*Your goal*. Exactly the line that contains "Recommend.v" and the lines following it to the end of the data are to be reproduced, and nothing more.

*Available data*.
(* ===== verification/_CoqProject ===== *)
-Q . S2P
Prelude.v
Numeric.v
Text.v
Store.v
Streak.v
Trend.v
Forecast.v
Recommend.v
Achievements.v
Doctor.v
Views.v
Aggregate.v
Accounts.v
Dashboard.v
Models.v
Serializers.v
Api.v
Journals.v
Registration.v
Routes.v
System.v
Schemas.v
Isolation.v
Integrity.v
Tokens.v
Site.v
Credentials.v
Binary64.v
FloatForecast.v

*Solved problem*.
Recommend.v
Achievements.v
Doctor.v
Views.v
Aggregate.v
Accounts.v
Dashboard.v
Models.v
Serializers.v
Api.v
Journals.v
Registration.v
Routes.v
System.v
Schemas.v
Isolation.v
Integrity.v
Tokens.v
Site.v
Credentials.v
Binary64.v
FloatForecast.v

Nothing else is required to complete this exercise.